[GOAL OF THE EXERCISE] The answer must be the lines from the one containing "with_counts ar (<[instanceID := GetRestartCount" through the last line of the data below, copied exactly, with nothing else.

[SOURCE MATERIAL]
(* ===== verification/Health.v ===== *)
(** * Health checks and automatic restart (pkg/orchestration/health.go)

    The checker's maps and its transition queue are one state, each region run
    under [hc.mu] or [hc.notifyMu] one function on it.  Stop channels are
    numbered, with a record of the ones closed, so that closing one twice,
    which panics, shows as [None].  A boolean result says whether the caller
    starts the goroutine that drains the queue. *)

From stdpp Require Import base list gmap strings pretty.
From Stdlib Require Import ZArith Lia.
From S2P Require Import Prelude GoStrings GoTime ProviderTypes Registry Discovery.

Local Open Scope Z_scope.

Definition defaultHealthCheckInterval : Z := 30 * Second.
Definition defaultHealthCheckTimeout : Z := 10 * Second.
Definition maxPendingNotifications : nat := 1024.
Definition defaultHealthRetries : Z := 3.

Record HealthCheckConfig := {
  Command : list string;
  Interval : Z;
  Timeout : Z;
  Retries : Z;
  StartPeriod : Z
}.

Record HealthCheckResult := {
  HR_InstanceID : string;
  HR_Status : HealthStatus;
  HR_Message : string;
  CheckedAt : Z;
  Duration : Z;
  HR_ExitCode : Z
}.

(** A queued delivery: the callbacks it will call, and the transition. *)
Record delivery := {
  to_call : list nat;
  instance : string;
  from_status : HealthStatus;
  to_status : HealthStatus
}.

(** Callbacks are numbered. *)
Record HealthChecker := {
  configs : gmap string HealthCheckConfig;
  results : gmap string HealthCheckResult;
  failCounts : gmap string Z;
  stopChans : gmap string nat;
  closed : gset nat;
  next_chan : nat;
  callbacks : list nat;
  notifyQueue : list delivery;
  notifyBusy : bool
}.

Definition NewHealthChecker : HealthChecker :=
  {| configs := ∅; results := ∅; failCounts := ∅; stopChans := ∅; closed := ∅; next_chan := 0;
     callbacks := []; notifyQueue := []; notifyBusy := false |}.

Definition OnHealthChange (hc : HealthChecker) (cb : nat) : HealthChecker :=
  {| configs := configs hc; results := results hc; failCounts := failCounts hc;
     stopChans := stopChans hc; closed := closed hc; next_chan := next_chan hc;
     callbacks := callbacks hc ++ [cb]; notifyQueue := notifyQueue hc; notifyBusy := notifyBusy hc |}.

Definition with_data (hc : HealthChecker) (cs : gmap string HealthCheckConfig)
    (rs : gmap string HealthCheckResult) (fs : gmap string Z) : HealthChecker :=
  {| configs := cs; results := rs; failCounts := fs;
     stopChans := stopChans hc; closed := closed hc; next_chan := next_chan hc;
     callbacks := callbacks hc; notifyQueue := notifyQueue hc; notifyBusy := notifyBusy hc |}.

Definition with_chans (hc : HealthChecker) (sc : gmap string nat) (cl : gset nat) (n : nat) : HealthChecker :=
  {| configs := configs hc; results := results hc; failCounts := failCounts hc;
     stopChans := sc; closed := cl; next_chan := n;
     callbacks := callbacks hc; notifyQueue := notifyQueue hc; notifyBusy := notifyBusy hc |}.

Definition with_queue (hc : HealthChecker) (q : list delivery) (b : bool) : HealthChecker :=
  {| configs := configs hc; results := results hc; failCounts := failCounts hc;
     stopChans := stopChans hc; closed := closed hc; next_chan := next_chan hc;
     callbacks := callbacks hc; notifyQueue := q; notifyBusy := b |}.

(** [close(stop)]. *)
Definition close_chan (hc : HealthChecker) (c : nat) : option HealthChecker :=
  if decide (c ∈ closed hc) then None else Some (with_chans hc (stopChans hc) ({[c]} ∪ closed hc) (next_chan hc)).

(** [if stop, ok := hc.stopChans[id]; ok { close(stop); delete(hc.stopChans, id) }],
    which is also the whole of [StopChecking]. *)
Definition StopChecking (hc : HealthChecker) (instanceID : string) : option HealthChecker :=
  match stopChans hc !! instanceID with
  | None => Some hc
  | Some c =>
      match close_chan hc c with
      | None => None
      | Some hc' => Some (with_chans hc' (delete instanceID (stopChans hc')) (closed hc') (next_chan hc'))
      end
  end.

Definition RegisterInstance (hc : HealthChecker) (now : Z) (instanceID : string) (config : HealthCheckConfig)
    : option HealthChecker :=
  match StopChecking hc instanceID with
  | None => None
  | Some hc' =>
      Some (with_data hc' (<[instanceID := config]> (configs hc'))
              (<[instanceID := {| HR_InstanceID := instanceID; HR_Status := HealthStatusStarting; HR_Message := "";
                                  CheckedAt := now; Duration := 0; HR_ExitCode := 0 |}]> (results hc'))
              (<[instanceID := 0]> (failCounts hc')))
  end.

Definition UnregisterInstance (hc : HealthChecker) (instanceID : string) : option HealthChecker :=
  match StopChecking hc instanceID with
  | None => None
  | Some hc' =>
      Some (with_data hc' (delete instanceID (configs hc')) (delete instanceID (results hc'))
              (delete instanceID (failCounts hc')))
  end.

(** [StartChecking]: the configuration and stop channel of the loop it starts,
    if it starts one. *)
Definition StartChecking (hc : HealthChecker) (instanceID : string)
    : option (HealthChecker * option (HealthCheckConfig * nat)) :=
  match configs hc !! instanceID with
  | None => Some (hc, None)
  | Some config =>
      match (match stopChans hc !! instanceID with
             | Some old => close_chan hc old
             | None => Some hc
             end) with
      | None => None
      | Some hc' =>
          let stop := next_chan hc' in
          Some (with_chans hc' (<[instanceID := stop]> (stopChans hc')) (closed hc') (S stop), Some (config, stop))
      end
  end.

Definition GetHealth (hc : HealthChecker) (instanceID : string) : option HealthCheckResult :=
  results hc !! instanceID.

Definition HasHealthCheck (hc : HealthChecker) (instanceID : string) : bool :=
  bool_decide (is_Some (configs hc !! instanceID)).

Definition GetAllHealth (hc : HealthChecker) : gmap string HealthCheckResult := results hc.

(** ** Transitions *)

Definition notify (hc : HealthChecker) (instanceID : string) (from to : HealthStatus) : HealthChecker * bool :=
  if decide (from = to) then (hc, false)
  else match callbacks hc with
       | [] => (hc, false)
       | cbs =>
           let q := if decide (maxPendingNotifications <= length (notifyQueue hc))%nat
                    then tail (notifyQueue hc) else notifyQueue hc in
           (with_queue hc (q ++ [{| to_call := cbs; instance := instanceID; from_status := from; to_status := to |}])
              true, negb (notifyBusy hc))
       end.

(** One turn of [drainNotifications]: the delivery it makes, or none and the
    goroutine ends. *)
Definition drain_one (hc : HealthChecker) : HealthChecker * option delivery :=
  match notifyQueue hc with
  | [] => (with_queue hc [] false, None)
  | d :: q => (with_queue hc q (notifyBusy hc), Some d)
  end.

(** ** Checks *)

Definition old_status (hc : HealthChecker) (instanceID : string) : HealthStatus :=
  match results hc !! instanceID with Some r => HR_Status r | None => HealthNone end.

Definition updateStatus (hc : HealthChecker) (now : Z) (instanceID : string) (status : HealthStatus)
    (message : string) : HealthChecker * bool :=
  let hc' := with_data hc (configs hc)
    (<[instanceID := {| HR_InstanceID := instanceID; HR_Status := status; HR_Message := message;
                        CheckedAt := now; Duration := 0; HR_ExitCode := 0 |}]> (results hc)) (failCounts hc) in
  notify hc' instanceID (old_status hc instanceID) status.

Definition retries_of (config : HealthCheckConfig) : Z :=
  if Retries config <=? 0 then defaultHealthRetries else Retries config.

Definition timeout_of (config : HealthCheckConfig) : Z :=
  if Timeout config <=? 0 then defaultHealthCheckTimeout else Timeout config.

(** The interval of [checkLoop]'s ticker. *)
Definition interval_of (config : HealthCheckConfig) : Z :=
  if Interval config <=? 0 then defaultHealthCheckInterval else Interval config.

(** The command [runCheck] executes. *)
Definition check_options (config : HealthCheckConfig) : option ExecOptions :=
  match Command config with
  | [] => None
  | c :: args =>
      Some {| Exec_Command := c; Exec_Args := args; Exec_Env := []; Exec_WorkingDir := "";
              Exec_User := ""; Exec_Timeout := 0 |}
  end.

Section checks.
(** [err.Error()]. *)
Context (error_text : error -> string).

(** The region of [runCheck] after the command has returned. *)
Definition record_check (hc : HealthChecker) (now duration : Z) (instanceID : string)
    (config : HealthCheckConfig) (result : option ExecResult) (err : option error) : HealthChecker * bool :=
  let oldStatus := old_status hc instanceID in
  let exitCode := match result with Some r => ER_ExitCode r | None => 0 end in
  let mk st code msg := {| HR_InstanceID := instanceID; HR_Status := st; HR_Message := msg;
                           CheckedAt := now; Duration := duration; HR_ExitCode := code |} in
  let '(fails, newResult) :=
    if negb (is_nil err) || negb (exitCode =? 0) then
      let fails := default 0 (failCounts hc !! instanceID) + 1 in
      let errMsg := match err with Some e => error_text e | None => "" end in
      (fails, mk (if retries_of config <=? fails then HealthStatusUnhealthy
                  else match oldStatus with HealthNone => HealthStatusUnknown | st => st end) exitCode
                 ("Check failed: " +:+ (errMsg +:+ (" (exit code: " +:+ (pretty exitCode +:+ ")")))))
    else (0, mk HealthStatusHealthy 0 "Health check passed") in
  let hc' := with_data hc (configs hc) (<[instanceID := newResult]> (results hc))
               (<[instanceID := fails]> (failCounts hc)) in
  notify hc' instanceID oldStatus (HR_Status newResult).

(** [runCheck] run without interruption: [exec] is the provider's
    [ExecCommand] and [after] the clock once it has returned. *)
Definition runCheck {W : Type}
    (exec : W -> InstanceHandle -> ExecOptions -> W * (option ExecResult * option error))
    (w : W) (hc : HealthChecker) (start after : Z) (handle : InstanceHandle) (config : HealthCheckConfig)
    : W * (HealthChecker * bool) :=
  match check_options config with
  | None => (w, updateStatus hc start (Handle_ID handle) HealthStatusUnknown "No health check command configured")
  | Some opts =>
      let '(w', (result, err)) := exec w handle opts in
      (w', record_check hc after (after - start) (Handle_ID handle) config result err)
  end.
End checks.

(** ** Automatic restart *)

Record RestartPolicy := {
  Enabled : bool;
  MaxRestarts : Z;
  RestartDelay : Z;
  ResetCounterAfter : Z
}.

Record AutoRestarter (P : Type) := {
  ar_provider : option P;
  restartPolicy : gmap string RestartPolicy;
  targets : gmap string (P * InstanceHandle);
  restartCounts : gmap string Z;
  healthySince : gmap string Z;
  lastRestart : gmap string Z
}.
Arguments ar_provider {P}. Arguments restartPolicy {P}. Arguments targets {P}.
Arguments restartCounts {P}. Arguments healthySince {P}. Arguments lastRestart {P}.

Section restart.
Context {P : Type}.

Definition NewAutoRestarter (prov : option P) : AutoRestarter P :=
  {| ar_provider := prov; restartPolicy := ∅; targets := ∅; restartCounts := ∅;
     healthySince := ∅; lastRestart := ∅ |}.

Definition with_counts (ar : AutoRestarter P) (counts since last : gmap string Z) : AutoRestarter P :=
  {| ar_provider := ar_provider ar; restartPolicy := restartPolicy ar; targets := targets ar;
     restartCounts := counts; healthySince := since; lastRestart := last |}.

Definition SetPolicy (ar : AutoRestarter P) (instanceID : string) (policy : RestartPolicy) : AutoRestarter P :=
  {| ar_provider := ar_provider ar; restartPolicy := <[instanceID := policy]> (restartPolicy ar);
     targets := targets ar; restartCounts := restartCounts ar; healthySince := healthySince ar;
     lastRestart := lastRestart ar |}.

Definition SetPolicyFor (ar : AutoRestarter P) (prov : P) (handle : InstanceHandle) (policy : RestartPolicy)
    : AutoRestarter P :=
  {| ar_provider := ar_provider ar;
     restartPolicy := <[Handle_ID handle := policy]> (restartPolicy ar);
     targets := <[Handle_ID handle := (prov, handle)]> (targets ar);
     restartCounts := restartCounts ar; healthySince := healthySince ar; lastRestart := lastRestart ar |}.

Definition RemovePolicy (ar : AutoRestarter P) (instanceID : string) : AutoRestarter P :=
  {| ar_provider := ar_provider ar; restartPolicy := delete instanceID (restartPolicy ar);
     targets := delete instanceID (targets ar); restartCounts := delete instanceID (restartCounts ar);
     healthySince := delete instanceID (healthySince ar); lastRestart := delete instanceID (lastRestart ar) |}.

Definition GetRestartCount (ar : AutoRestarter P) (instanceID : string) : Z :=
  default 0 (restartCounts ar !! instanceID).

(** The part of [onHealthChange] after the transition is known to be one to
    unhealthy; the boolean says whether a restart is started. *)
Definition consider_restart (ar : AutoRestarter P) (now healthyFor : Z) (instanceID : string)
    (policy : RestartPolicy) : AutoRestarter P * bool :=
  let ar := if (0 <? ResetCounterAfter policy) && (ResetCounterAfter policy <? healthyFor)
            then with_counts ar (<[instanceID := 0]> (restartCounts ar)) (healthySince ar) (lastRestart ar)
            else ar in
  if (0 <? MaxRestarts policy) && (MaxRestarts policy <=? GetRestartCount ar instanceID) then (ar, false)
  else match lastRestart ar !! instanceID with
       | Some t => (ar, negb (now - t <? RestartDelay policy))
       | None => (ar, true)
       end.

Definition onHealthChange (ar : AutoRestarter P) (now : Z) (instanceID : string) (newStatus : HealthStatus)
    : AutoRestarter P * bool :=
  match restartPolicy ar !! instanceID with
  | None => (ar, false)
  | Some policy =>
      if negb (Enabled policy) then (ar, false)
      else if decide (newStatus = HealthStatusHealthy) then
        match healthySince ar !! instanceID with
        | Some _ => (ar, false)
        | None => (with_counts ar (restartCounts ar) (<[instanceID := now]> (healthySince ar)) (lastRestart ar), false)
        end
      else
        let healthyFor := match healthySince ar !! instanceID with Some since => now - since | None => 0 end in
        let ar := with_counts ar (restartCounts ar) (delete instanceID (healthySince ar)) (lastRestart ar) in
        if decide (newStatus = HealthStatusUnhealthy) then consider_restart ar now healthyFor instanceID policy
        else (ar, false)
  end.

(** The first region of [restartInstance]. *)
Definition mark_restart (ar : AutoRestarter P) (now : Z) (instanceID : string) : AutoRestarter P :=
  with_counts ar (<[instanceID := GetRestartCount ar instanceID + 1]> (restartCounts ar))
    (healthySince ar) (<[instanceID := now]> (lastRestart ar)).

(** What the restart acts on. *)
Definition restart_target (ar : AutoRestarter P) (instanceID : string) : option (P * InstanceHandle) :=
  match targets ar !! instanceID with
  | Some t => Some t
  | None =>
      match ar_provider ar with
      | Some p => Some (p, {| Handle_ID := instanceID; Handle_Provider := ""; Handle_Metadata := [] |})
      | None => None
      end
  end.

(** [restartInstance]; [ended] says whether its context ends before the pause
    between stop and start does. *)
Definition restartInstance {W : Type} `{ProviderOps P W} (ar : AutoRestarter P) (w : W) (now : Z)
    (ended : bool) (instanceID : string) : AutoRestarter P * W :=
  let ar := mark_restart ar now instanceID in
  match restart_target ar instanceID with
  | None => (ar, w)
  | Some (prov, handle) =>
      let '(w, err) := StopInstance prov w handle {| Stop_Force := false; Stop_Timeout := 0 |} in
      match err with
      | Some _ => (ar, w)
      | None => if ended then (ar, w) else (ar, (StartInstance prov w handle).1)
      end
  end.
End restart.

[ANSWER TO THIS TASK]
  with_counts ar (<[instanceID := GetRestartCount ar instanceID + 1]> (restartCounts ar))
    (healthySince ar) (<[instanceID := now]> (lastRestart ar)).

(** What the restart acts on. *)
Definition restart_target (ar : AutoRestarter P) (instanceID : string) : option (P * InstanceHandle) :=
  match targets ar !! instanceID with
  | Some t => Some t
  | None =>
      match ar_provider ar with
      | Some p => Some (p, {| Handle_ID := instanceID; Handle_Provider := ""; Handle_Metadata := [] |})
      | None => None
      end
  end.

(** [restartInstance]; [ended] says whether its context ends before the pause
    between stop and start does. *)
Definition restartInstance {W : Type} `{ProviderOps P W} (ar : AutoRestarter P) (w : W) (now : Z)
    (ended : bool) (instanceID : string) : AutoRestarter P * W :=
  let ar := mark_restart ar now instanceID in
  match restart_target ar instanceID with
  | None => (ar, w)
  | Some (prov, handle) =>
      let '(w, err) := StopInstance prov w handle {| Stop_Force := false; Stop_Timeout := 0 |} in
      match err with
      | Some _ => (ar, w)
      | None => if ended then (ar, w) else (ar, (StartInstance prov w handle).1)
      end
  end.
End restart.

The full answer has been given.